══ STUDY MATERIAL ══
Lemma match_loop_ok f : ∀ items p s t argc args,
  Forall item_ok items → cstr b p (pat_text items) → cstr b s t → 0 ≤ argc → alen args = MAX_OPT_ARGS → (length (pat_text items) < f)%nat →
  ∃ r args', loop f (match_turn b) (s, p, argc, args) = Some (r, args') ∧ match_result argc args (pmatch items argc s t) r args'.
Proof.
  induction f as [|f IH]; intros items p s t argc args Hok Hp Hs Ha Hl Hf; [lia|]. cbn [loop]. destruct (pat_split items) as (lits & tail & -> & Hlit & Htail).
  rewrite pat_text_lits in * by done. rewrite pmatch_lits. apply Forall_app in Hok as [_ Hok]. rewrite length_app in Hf. destruct tail as [|i tail].
  { cbn [pat_text map concat] in Hp. rewrite app_nil_r in Hp. rewrite (turn_last s p lits t argc args Hp Hs Hlit). cbn [mbind option_bind]. eexists _, _. split; [done|]. apply last_result. }
  apply list.Forall_cons in Hok as [Hi Hok]. rewrite pat_text_cons in *. rewrite length_app in Hf.
  assert (Hq : ∃ q, item_text i = 37 :: q) by (destruct i; [subst; by eexists|by eexists]). destruct Hq as [q Hq]. rewrite Hq in Hp. cbn [app] in Hp.
  rewrite (turn_prefix s p lits (q ++ pat_text tail) t argc args Hp Hs Hlit). case_bool_decide as E; [|cbn; eexists _, _; split; [done|apply match_fails]].
  assert (Hs' : cstr b (s + alen lits) (drop (length lits) t)) by (apply cstr_app; rewrite <- E at 1; by rewrite take_drop).
  pose proof (cstr_app _ _ _ _ Hp) as (_ & _ & Hp'). set (s' := s + alen lits) in *. set (p' := p + alen lits + 1) in *. clearbody s' p'. generalize dependent (drop (length lits) t). intros t' Hs'.
  unfold match_conv. destruct i as [c|w k].
  - subst c. injection Hq as <-. cbn [app] in Hp'. destruct Hp' as (Hc & _ & Hp'). rewrite Hc, Some_bind. change (isdigit 37) with false. cbn [negb andb Z.eqb Pos.eqb pmatch].
    apply cstr_cons in Hs'. destruct t' as [|x t']; [rewrite Hs'; cbn; eexists _, _; split; [done|apply match_fails]|]. destruct Hs' as (-> & _ & Hs'). rewrite !Some_bind.
    destruct (x =? 37); cbn [negb]; [|eexists _, _; split; [done|apply match_fails]]. apply IH; try done. cbn [item_text Z.eqb Pos.eqb length] in Hf. lia.
  - injection Hq as <-. rewrite <- app_assoc in Hp'. cbn [app] in Hp'. destruct (width_ok b p' w k _ Hp' Hi) as (c & -> & Hc & Ew & Ek). rewrite Some_bind, Hc, Ew, !Some_bind. cbn [pmatch].
    destruct (Z.geb_spec argc MAX_OPT_ARGS); [cbn; eexists _, _; split; [done|apply match_fails]|]. rewrite Ek, !Some_bind. destruct (arr_get_lt args argc) as [arg Harg]; [lia|]. rewrite Harg, Some_bind.
    destruct (match_arg_ok b w k s' t' arg Hs' Hi Hb) as (arg' & -> & Hn). rewrite Some_bind. cbv iota. rewrite arr_set_lt by lia. rewrite !Some_bind.
    destruct (arg_len w k t') as [n|] eqn:En; cbn [matched].
    + pose proof (Hn n eq_refl) as ->. cbn [to]. rewrite Some_bind. pose proof (arg_len_bound w k t' n (proj1 Hi) En) as Hnb.
      assert (Hs2 : cstr b (s' + n) (drop (Z.to_nat n) t')).
      { rewrite <- (take_drop (Z.to_nat n) t') in Hs'. apply cstr_app in Hs'. by rewrite alen_take in Hs' by lia. }
      pose proof (cstr_app _ _ _ _ Hp') as (_ & _ & Hp2).
      destruct (IH tail (p' + alen w + 1) (s' + n) _ (argc + 1) (<[Z.to_nat argc := Substring s' (s' + n)]> args) Hok Hp2 Hs2) as (r & args' & Er & Hres);
        [lia|by rewrite alen_insert|cbn [item_text length] in Hf; lia|]. exists r, args'. split; [exact Er|]. eapply arg_result; [done| |exact Hres]. apply arr_set_lt. lia.
    + cbn [mbind option_bind]. eexists _, _. split; [done|]. split; [apply alen_insert|]. split; [|done]. intros j Hj. rewrite arr_get_insert by lia. by rewrite decide_False by lia.
Qed.
End Match.

(** ** Tables *)

Section Tables.
Context (b : list Z) (Hb : alen b < 2 ^ 31).

(** An entry of a table with a pattern. *)
Definition entry_of (e : token_pattern) (items : list pitem) : Prop :=
  ∃ p, pattern e = Some p ∧ Forall item_ok items ∧ cstr b p (pat_text items).

Lemma match_one_ok e items s t args :
  entry_of e items → cstr b s t → alen args = MAX_OPT_ARGS →
  ∃ r args', match_one b s (pattern e) args = Some (r, args') ∧ match_result 0 args (pmatch items 0 s t) r args'.
Proof. intros (p & -> & Hok & Hp) Hs Hl. apply match_loop_ok; try done. by eapply cstr_fuel. Qed.

(** The token of the first pattern that the text is an instance of, with its arguments. *)
Definition first_match (entries : list token_pattern) (pats : list (list pitem)) (last s : Z) (t : list Z) (tok : Z) (args : list substring) : Prop :=
  (∃ i e items l, entries !! i = Some e ∧ pats !! i = Some items ∧ tok = token e ∧ pmatch items 0 s t = Some l ∧
     (∀ j, 0 ≤ j < alen l → args.[j] = l.[j]) ∧ ∀ j items', (j < i)%nat → pats !! j = Some items' → pmatch items' 0 s t = None) ∨
  tok = last ∧ Forall (λ items, pmatch items 0 s t = None) pats.

Lemma match_token_ok entries pats last rest s t args :
  Forall2 entry_of entries pats → cstr b s t → alen args = MAX_OPT_ARGS →
  ∃ tok args', match_token b s (entries ++ Token last None :: rest) args = Some (tok, args') ∧ alen args' = MAX_OPT_ARGS ∧ first_match entries pats last s t tok args'.
Proof.
  intros He Hs. revert args. induction He as [|e items entries pats He HF IH]; intros args Hl; cbn [app match_token].
  - cbn. eexists _, _. split; [done|]. split; [done|]. by right.
  - destruct (match_one_ok e items s t args He Hs Hl) as (r & args' & -> & Hl' & _ & Hm). rewrite Some_bind. destruct (pmatch items 0 s t) as [l|] eqn:E.
    + destruct Hm as [-> Hm]. eexists _, _. split; [done|]. split; [congruence|]. left. exists 0%nat, e, items, l. ands; try done. intros j items' Hj. lia.
    + subst r. destruct (IH args' ltac:(congruence)) as (tok & args2 & Et & Hl2 & Hf). exists tok, args2. split; [exact Et|]. split; [done|].
      destruct Hf as [(i & e' & items' & l & H1 & H2 & H3 & H4 & H5 & H6)|[-> Hall]]; [left|right; split; [done|by constructor]].
      exists (S i), e', items', l. ands; try done. intros [|j] items2 Hj Hj2; [by injection Hj2 as <-|]. eapply (H6 j); [lia|done].
Qed.
End Tables.

(** C24: Tables of patterns.  [match_token] of a text returns: the token of the first pattern of the table that the text is
    an instance of, with the arguments of the pattern in [args], or the token of the last entry, which has no pattern. *)
Theorem match_token_correct (b : list Z) (s : Z) (t : list Z) (entries : list token_pattern) (pats : list (list pitem)) (last : Z)
  (rest : list token_pattern) (args : list substring) (Ht : cstr b s t) (Htable : Forall2 (entry_of b) entries pats)
  (Hargs : alen args = MAX_OPT_ARGS) (Hb : alen b < 2 ^ 31) :
  ∃ tok args', match_token b s (entries ++ Token last None :: rest) args = Some (tok, args') ∧ alen args' = MAX_OPT_ARGS ∧
    first_match entries pats last s t tok args'.
Proof. by apply match_token_ok. Qed.

(** "uid=7" against the patterns "ro" and "uid=%u". *)
Lemma match_token_correct_witness :
  let b := [117; 105; 100; 61; 55; 0; 114; 111; 0; 117; 105; 100; 61; 37; 117; 0] in
  let uid := map PLit [117; 105; 100; 61] ++ [PArg [] PUint] in
  match_token b 0 [Token 1 (Some 6); Token 2 (Some 9); Token 9 None] (replicate 3 (Substring 0 0)) = Some (2, [Substring 4 5; Substring 0 0; Substring 0 0]) ∧
  pmatch uid 0 0 [117; 105; 100; 61; 55] = Some [Substring 4 5] ∧
  ∃ tok args', match_token b 0 [Token 1 (Some 6); Token 2 (Some 9); Token 9 None] (replicate 3 (Substring 0 0)) = Some (tok, args') ∧
    first_match [Token 1 (Some 6); Token 2 (Some 9)] [map PLit [114; 111]; uid] 9 0 [117; 105; 100; 61; 55] tok args'.
Proof.
  intros b uid. do 2 (split; [by vm_compute|]). assert (H1 : cstr b 0 [117; 105; 100; 61; 55]) by (vm_compute; done).
  destruct (match_token_correct b 0 _ [Token 1 (Some 6); Token 2 (Some 9)] [map PLit [114; 111]; uid] 9 [] (replicate 3 (Substring 0 0)) H1) as (tok & args' & E & _ & Hf);
    [|done|done|by exists tok, args'].
  repeat constructor; [exists 6|exists 9]; (split; [done|]; split; [repeat constructor; vm_compute; done|vm_compute; done]).
Defined.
═══
AIM OF THE TASK: Say the number of lines in the records above that include the string "rest", and no more.

EXERCISE RESULT: 4